In the Autumn Statement, Chancellor George Osborne gave small businesses an early Christmas present with some relief on business rates. Welcome news, I am sure, for all of our high streets and favourite independent hostelries.
However, when you start to look into the rates regime in telecommunications, things starts to get a little more confusing. Yes, they are due on our data centres and our offices and whatnot, just as we would expect them to be if we were a bank, a pub or a newsagents. But they are also due on fibre and ductwork. Worse still, one council or unitary authority (specifically one in England & Wales and one in Scotland) is often the beneficiary of the whole liability regardless of its potentially national coverage, which defies logic, but that’s a story for another time.
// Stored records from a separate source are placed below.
(* ===== verification/Plink.v ===== *)
(** * plink.c and auplink.c: copying up, listing and removing pseudo-links

    The names below the ".wh..wh.plnk" directories of the writable branches are kept one
    after the other in a block, the inode numbers that they start with in an array; then
    the aufs is walked, and each file with one of these inode numbers is printed or copied
    up.  nftw(3) is a parameter: it is the C library's with glibc, Ftw.v elsewhere. *)
From S2P Require Import AuUtil.
From S2P Require Import Prelude CString AufsType Scan Sys Br Ftw Mtab.

(** The file system and the aufs module, for these programs. *)
Class PlinkKernel (K : Type) := {
  p_access : bytes -> K -> Z;                    (* errno of access(2), or 0 *)
  p_readdir : bytes -> K -> Z + list bytes;      (* errno of opendir(3), or the names *)
  p_tree : bytes -> K -> fsnode;
  p_chown : bytes -> bool -> K -> Z * K;         (* chown(2) or, with [false], lchown(2) *)
  p_unlink : bytes -> K -> Z * K;
  p_nofile : K -> option Z;                      (* RLIMIT_NOFILE, [None] is infinity *)
  p_proc_write : bytes -> K -> (Z * Z) * K       (* errno and the result of write(2) *)
}.

(** [na.o] is null while the list is empty; [na.bytes] is its length.  [ia.o] holds the
    elements stored so far, in a block of [ia.bytes] bytes; [ia.cur] is an index. *)
Record plink := Plink {
  na_o : bytes;
  na_cur : nat;
  na_nname : nat;
  ia_o : list Z;
  ia_bytes : Z;
  ia_cur : nat;
  ia_nino : nat;
  pl_freed : bool;
  proc_fd : Z
}.

Definition plink0 : plink := Plink [] 0 0 [] 0 0 0 false (-1).

Definition sizeof_ino_t : Z := 8.
Definition AUFS_PLINK_MAINT_PATH : bytes := lit "fs/aufs/plink_maint".

Definition AuPlink_FLUSH : Z := 0.
Definition AuPlink_CPUP : Z := 1.
Definition AuPlink_LIST : Z := 2.

Definition AuPlinkFlag_OPEN : Z := 1.
Definition AuPlinkFlag_CLOEXEC : Z := Z.shiftl 1 1.
Definition AuPlinkFlag_CLOSE : Z := Z.shiftl 1 2.

Section plink.
Context {K : Type} `{!AufsKernel K} `{!MountKernel K} `{!PlinkKernel K}.
Notation world := (world K plink).

(** au_nftw(), FTW_ACTIONRETVAL as plink.c sees it, and au_decode_mntpnt(). *)
Context (nftw : (bytes -> option stat -> Z -> nat -> M world Z) -> bytes -> Z -> Z -> M world Z).
Context (actionretval : Z) (decode : bytes -> M world (option bytes)).

Definition gp {A} (f : plink -> A) : M world A := gets (fun w => f (w_glob w)).
Definition mp (f : plink -> plink) : M world unit := modify (fun w => set_glob (f (w_glob w)) w).

(** The size of a block, an [int]. *)
Definition int_size (sz : Z) : M world unit :=
  if sz <? 2 ^ 31 then mret tt else ub "signed overflow".

Definition na_append (plink_dir name : bytes) : M world Z :=
  p ← gp (fun p => p);
  let l := (length plink_dir + length name + 2)%nat in
  int_size (Z.of_nat (length (na_o p) + l)) ;;
  if pl_freed p then ub "realloc of a freed block"
  else
    m ← fallible; (* realloc *)
    if truth m then au_fin
    else
      let text := plink_dir ++ SLASH :: name in
      match poke (na_o p ++ replicate l NUL) (na_cur p) (text ++ [NUL]) with
      | None => ub "write beyond the names"
      | Some o =>
          mp (fun p => Plink o (na_cur p + (length text + 1)) (S (na_nname p))
                         (ia_o p) (ia_bytes p) (ia_cur p) (ia_nino p) (pl_freed p) (proc_fd p)) ;;
          mret 0
      end.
I have a problem with how fibre and duct can be rateable in the first place. Keeping the receipts and expenditure method of valuation (otherwise known as the “profits basis” out of it for a minute), to my simple mind, a factory has a rates liability – i.e. the bricks and mortar, but the machines inside don’t attract it. After all, tax is levied on their product (value-added tax, for example, or other duties in the case of alcohol) and the company producing them is also levied taxes on their profits (corporation tax, or income tax for a sole trader). It would seem somewhat akin to “two bites of the cherry” to tax the machines…… of course that argument could apply to the building itself as well, though I would suggest that as business rates are meant to pay for local services, a building is a fairer demarcation than counting widget machines for example; one could say fairer than some duct in a field.
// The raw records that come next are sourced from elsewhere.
(* ===== verification/Uloop.v ===== *)
(** * The userspace loopback block device driver: uloop.c

    src/sample/uloop/drivers/block/uloop.c is a filter of the loop driver.  The
    backing file of the loop device is a sparse cache; a bitmap file holds one
    bit per page of it, set once a user process has stored that page.  A transfer
    whose page is not there yet takes a process from the READY queue, puts the
    request in its element, moves it to the RCVREQ queue, sends the process a
    signal and waits for the answer in the SNDRES queue, after which it sets the
    bit.  One page of the bitmap is cached in [bmpbuf]; [ulo_bmp_pindex] switches
    the cached page.

    The state of the driver is the kernel part [ulok] of a [world]; files and
    descriptors are those of the world, so that a user process that stores a page
    and the driver that reads it see the same page cache.  vfs_write, kernel_read,
    kill_pid and the allocators may fail: [w_faults] decides, but for kernel_read,
    whose failures are [u_rfaults].

    A thread in [uloop_xfer] is a program counter [xpc]; one step runs from one
    blocking point or lock to the next, so that the steps of several threads and
    of the user processes interleave as the locks of the driver let them. *)
From S2P Require Import Prelude AufsType FhsmData Sys.

(** lia also reasons about division and remainder by constants. *)
#[local] Ltac Zify.zify_post_hook ::= Z.to_euclidean_division_equations.

Definition EIO : Z := 5.
Definition ENXIO : Z := 6.
Definition ESRCH : Z := 3.
Definition EBADF : Z := 9.
Definition ENOMEM : Z := 12.
Definition EFAULT : Z := 14.
Definition ERESTARTSYS : Z := 512.

(** ** Bytes of a file, at an offset *)

(** [splice off data l]: [l] with [data] written at [off], zeros in the hole. *)
Definition splice (off : nat) (data l : bytes) : bytes :=
  take off (l ++ replicate (off - length l) NUL) ++ data ++ drop (off + length data) l.

Definition page_at (p : Z) (l : bytes) : bytes :=
  take (Z.to_nat PAGE) (drop (Z.to_nat (p * PAGE)) l).

(** Bit [n] of a bitmap, in the order of test_bit() and set_bit() on a
    little-endian machine. *)
Definition test_bit (n : Z) (l : bytes) : bool :=
  Z.testbit (byte_val (default NUL (l !! Z.to_nat (n / 8)))) (n mod 8).
Definition set_bit (n : Z) (l : bytes) : bytes :=
  alter (fun c => byte_of (Z.setbit (byte_val c) (n mod 8))) (Z.to_nat (n / 8)) l.

(** ** include/linux/uloop.h *)

Definition LOOP_CHANGE_FD : Z := 0x4C06.
Definition UloCtl_Begin : Z := Z.land LOOP_CHANGE_FD 0xff.
Definition UloCtl_SETBMP : Z := UloCtl_Begin + 1.
Definition UloCtl_READY : Z := UloCtl_SETBMP + 1.
Definition UloCtl_RCVREQ : Z := UloCtl_READY + 1.
Definition UloCtl_SNDRES : Z := UloCtl_RCVREQ + 1.

(** union ulo_ctl is two 64-bit words: its members overlay one another. *)
Record ulo_ctl := Ctl { ctl_w0 : Z; ctl_w1 : Z }.

Definition lo32 (z : Z) : Z := z mod 2 ^ 32.
Definition hi32 (z : Z) : Z := z / 2 ^ 32.

(** struct ulo_ctl_setbmp { int fd; int pagesize; } *)
Definition setbmp_fd (c : ulo_ctl) : Z := i32 (lo32 (ctl_w0 c)).
Definition setbmp_pagesize (c : ulo_ctl) : Z := i32 (hi32 (ctl_w0 c)).
Definition ctl_setbmp (fd pagesize : Z) : ulo_ctl := Ctl (u32 fd + u32 pagesize * 2 ^ 32) 0.

(** struct ulo_ctl_ready { int signum; struct pid *pid; } *)
Definition ready_signum (c : ulo_ctl) : Z := i32 (lo32 (ctl_w0 c)).
Definition ready_pid (c : ulo_ctl) : Z := ctl_w1 c.
Definition set_signum (s : Z) (c : ulo_ctl) : ulo_ctl :=
  Ctl (u32 s + hi32 (ctl_w0 c) * 2 ^ 32) (ctl_w1 c).
Definition set_pid (p : Z) (c : ulo_ctl) : ulo_ctl := Ctl (ctl_w0 c) p.

(** struct ulo_ctl_rcvreq and ulo_ctl_sndres
    { unsigned long long start; int size; } *)
Definition req_start (c : ulo_ctl) : Z := u64 (ctl_w0 c).
Definition req_size (c : ulo_ctl) : Z := i32 (lo32 (ctl_w1 c)).
Definition set_req (start size : Z) (c : ulo_ctl) : ulo_ctl :=
  Ctl start (u32 size + hi32 (ctl_w1 c) * 2 ^ 32).

(** _IOW and _IOR of asm-generic/ioctl.h, for a union of 16 bytes *)
Definition ioc (dir nr : Z) : Z :=
  Z.lor (Z.shiftl dir 30) (Z.lor (Z.shiftl 16 16) (Z.lor (Z.shiftl 76 8) nr)).
Definition ULOCTL_SETBMP : Z := ioc 1 UloCtl_SETBMP.
Definition ULOCTL_READY : Z := ioc 2 UloCtl_READY.
Definition ULOCTL_RCVREQ : Z := ioc 2 UloCtl_RCVREQ.
Definition ULOCTL_SNDRES : Z := ioc 1 UloCtl_SNDRES.

(** ** The state of the driver *)

Inductive qindex := UloQ_READY | UloQ_RCVREQ | UloQ_SNDRES.
#[export] Instance qindex_eq_dec : EqDecision qindex.
Proof. solve_decision. Defined.

(** struct file: the path of the file it opens and its f_mode *)
Record kfile := KFile { f_path : bytes; f_mode : Z }.
Definition FMODE_READ : Z := 1.
Definition FMODE_WRITE : Z := 2.

(** struct ulo_dev.  The spin locks and the mutex only delimit steps. *)
Record ulo_dev := Dev {
  q_ready : list ulo_ctl;
  q_rcvreq : list ulo_ctl;
  q_sndres : list ulo_ctl;
  bmp : option kfile;
  bmpidx : Z;
  bmpbuf : option bytes;
  bmpsz : Z
}.

Definition queue (i : qindex) (d : ulo_dev) : list ulo_ctl :=
  match i with
  | UloQ_READY => q_ready d | UloQ_RCVREQ => q_rcvreq d | UloQ_SNDRES => q_sndres d
  end.
Definition set_queue (i : qindex) (l : list ulo_ctl) (d : ulo_dev) : ulo_dev :=
  match i with
  | UloQ_READY => Dev l (q_rcvreq d) (q_sndres d) (bmp d) (bmpidx d) (bmpbuf d) (bmpsz d)
  | UloQ_RCVREQ => Dev (q_ready d) l (q_sndres d) (bmp d) (bmpidx d) (bmpbuf d) (bmpsz d)
  | UloQ_SNDRES => Dev (q_ready d) (q_rcvreq d) l (bmp d) (bmpidx d) (bmpbuf d) (bmpsz d)
  end.
Definition set_bmp (x : option kfile) (d : ulo_dev) : ulo_dev :=
  Dev (q_ready d) (q_rcvreq d) (q_sndres d) x (bmpidx d) (bmpbuf d) (bmpsz d).
Definition set_bmpidx (x : Z) (d : ulo_dev) : ulo_dev :=
  Dev (q_ready d) (q_rcvreq d) (q_sndres d) (bmp d) x (bmpbuf d) (bmpsz d).
Definition set_bmpbuf (x : option bytes) (d : ulo_dev) : ulo_dev :=
  Dev (q_ready d) (q_rcvreq d) (q_sndres d) (bmp d) (bmpidx d) x (bmpsz d).
Definition set_bmpsz (x : Z) (d : ulo_dev) : ulo_dev :=
  Dev (q_ready d) (q_rcvreq d) (q_sndres d) (bmp d) (bmpidx d) (bmpbuf d) x.

(** The kernel around it: loop->lo_backing_file and loop->private_data, the
    modes of the open descriptors, the references to files the driver holds, the
    signals it sent and the contents of fresh memory. *)
Record ulok := Ulok {
  u_rfaults : list fault;
  u_backing : option bytes;
  u_dev : option ulo_dev;
  u_modes : gmap Z Z;
  u_refs : Z;
  u_sigs : list (Z * Z);
  u_junk : Z
}.
Definition set_rfaults (x : list fault) (k : ulok) : ulok :=
  Ulok x (u_backing k) (u_dev k) (u_modes k) (u_refs k) (u_sigs k) (u_junk k).
Definition set_backing (x : option bytes) (k : ulok) : ulok :=
  Ulok (u_rfaults k) x (u_dev k) (u_modes k) (u_refs k) (u_sigs k) (u_junk k).
Definition set_dev (x : option ulo_dev) (k : ulok) : ulok :=
  Ulok (u_rfaults k) (u_backing k) x (u_modes k) (u_refs k) (u_sigs k) (u_junk k).
Definition set_refs (x : Z) (k : ulok) : ulok :=
  Ulok (u_rfaults k) (u_backing k) (u_dev k) (u_modes k) x (u_sigs k) (u_junk k).
Definition set_sigs (x : list (Z * Z)) (k : ulok) : ulok :=
  Ulok (u_rfaults k) (u_backing k) (u_dev k) (u_modes k) (u_refs k) x (u_junk k).

Section driver.
Context {G : Type}.
Notation world := (world ulok G).
Notation MU := (M world).

Definition mod_k (f : ulok -> ulok) : MU unit := modify (fun w => set_kern (f (w_kern w)) w).
Definition mod_dev (f : ulo_dev -> ulo_dev) : MU unit :=
  mod_k (fun k => set_dev (f <$> u_dev k) k).

(** [p->...] *)
Definition deref {A} (what : string) (p : option A) : MU A :=
  match p with Some a => mret a | None => ub what end.
Definition get_dev : MU ulo_dev :=
  d ← gets (fun w => u_dev (w_kern w)); deref "NULL private_data" d.

Definition BUG_ON (c : bool) : MU unit := if c then ub "BUG" else mret tt.

(** ** Services of the kernel *)

Definition contents (p : bytes) (w : world) : bytes := default [] (w_files w !! p).

Definition vfs_write (f : kfile) (buf : bytes) (sz pos : Z) : MU Z :=
  x ← pop_fault;
  match x with
  | FErr e => mret (- e)
  | _ =>
      let n := match x with FShort n => Nat.min n (Z.to_nat sz) | _ => Z.to_nat sz end in
      modify (fun w => set_files (<[f_path f :=
        splice (Z.to_nat pos) (take n buf) (contents (f_path f) w)]> (w_files w)) w) ;;
      mret (Z.of_nat n)
  end.

Definition pop_rfault : MU fault := fun w =>
  match u_rfaults (w_kern w) with
  | [] => (Ret FOk, w)
  | x :: r => (Ret x, set_kern (set_rfaults r (w_kern w)) w)
  end.

(** The bytes read replace the beginning of the buffer. *)
Definition kernel_read (f : kfile) (pos : Z) (buf : bytes) (n : Z) : MU (Z * bytes) :=
  x ← pop_rfault;
  match x with
  | FErr e => mret (- e, buf)
  | _ =>
      if pos <? 0 then mret (- EINVAL, buf)
      else
        c ← gets (contents (f_path f));
        let m := match x with FShort m => Nat.min m (Z.to_nat n) | _ => Z.to_nat n end in
        let got := take m (drop (Z.to_nat pos) c) in
        mret (Z.of_nat (length got), got ++ drop (length got) buf)
  end.

Definition i_size_read (p : bytes) : MU Z := gets (fun w => Z.of_nat (length (contents p w))).

(** copy_from_user() and copy_to_user(): whether some bytes were not copied *)
Definition copy_user : MU bool :=
  x ← pop_fault; mret (match x with FErr _ => true | _ => false end).
(** kmalloc(), kmem_cache_alloc(), __get_free_page(): whether memory was got *)
Definition alloc : MU bool :=
  x ← pop_fault; mret (match x with FErr _ => false | _ => true end).

Definition fget (fd : Z) : MU (option kfile) :=
  w ← get;
  match w_fds w !! fd with
  | None => mret None
  | Some p =>
      mod_k (fun k => set_refs (u_refs k + 1) k) ;;
      mret (Some (KFile p (default (FMODE_READ + FMODE_WRITE) (u_modes (w_kern w) !! fd))))
  end.
Definition fput (f : option kfile) : MU unit :=
  _ ← deref "fput(NULL)" f; mod_k (fun k => set_refs (u_refs k - 1) k).

Definition kill_pid (pid sig : Z) : MU Z :=
  x ← pop_fault;
  match x with
  | FErr e => mret (- e)
  | _ => mod_k (fun k => set_sigs (u_sigs k ++ [(pid, sig)]) k) ;; mret 0
  end.

(** ** Queues *)

Definition ulo_append (i : qindex) (q : ulo_ctl) : MU unit :=
  _ ← get_dev; mod_dev (fun d => set_queue i (queue i d ++ [q]) d).

(** wait_event_interruptible() looks at the queue before it looks for signals:
    [inr q] is the element taken, [inl] the error of an interrupted wait, [None]
    a thread that goes on sleeping. *)
Definition ulo_wait (intr : bool) (i : qindex) : MU (option (Z + ulo_ctl)) :=
  d ← get_dev;
  match queue i d with
  | q :: r => mod_dev (set_queue i r) ;; mret (Some (inr q))
  | [] => mret (if intr then Some (inl (- ERESTARTSYS)) else None)
  end.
Anyway, that can all be debated ad nauseum. What I want to get across here today is that when we talk about incentives to develop telecommunications, say 3G coverage to address those so-called “not spots”, or dealing with the issue of slow speeds in rural broadband, one of the critical factors facing a telco in deciding whether or not to build masts, unbundle exchanges (those taking BT Openreach Access Locate space have to pay a room licence fee, which is code for “their share of the rates bill”) or dig up fields to lay fibre out to a rural community with dial-up speeds on their ADSL is how much that activity will increase their rates liability. Seeing as fibre in rated on a sliding scale per pair per kilometer (contiguous in your network) basis, and given the distances that can be involved, it can soon add up.
We have high profile government initiatives such as BDUK, to deliver rural broadband, but I wonder…… instead of spending to “stimulate commercial investment” for telecos to expand into these areas, how much could be achieved through some simple manipulation of basic levers such as business rates? After all, if it were profitable for a telco to expand into such an area (be it a 3G mast or high speed broadband), an economically rational profit maximising entity would’ve done so already. One can only assume the investment appraisal delivered a negative net present value…. perhaps, just perhaps, it may have swung the other way if the rates regime in telecommunications was different.
As ever, very interested in all of your views.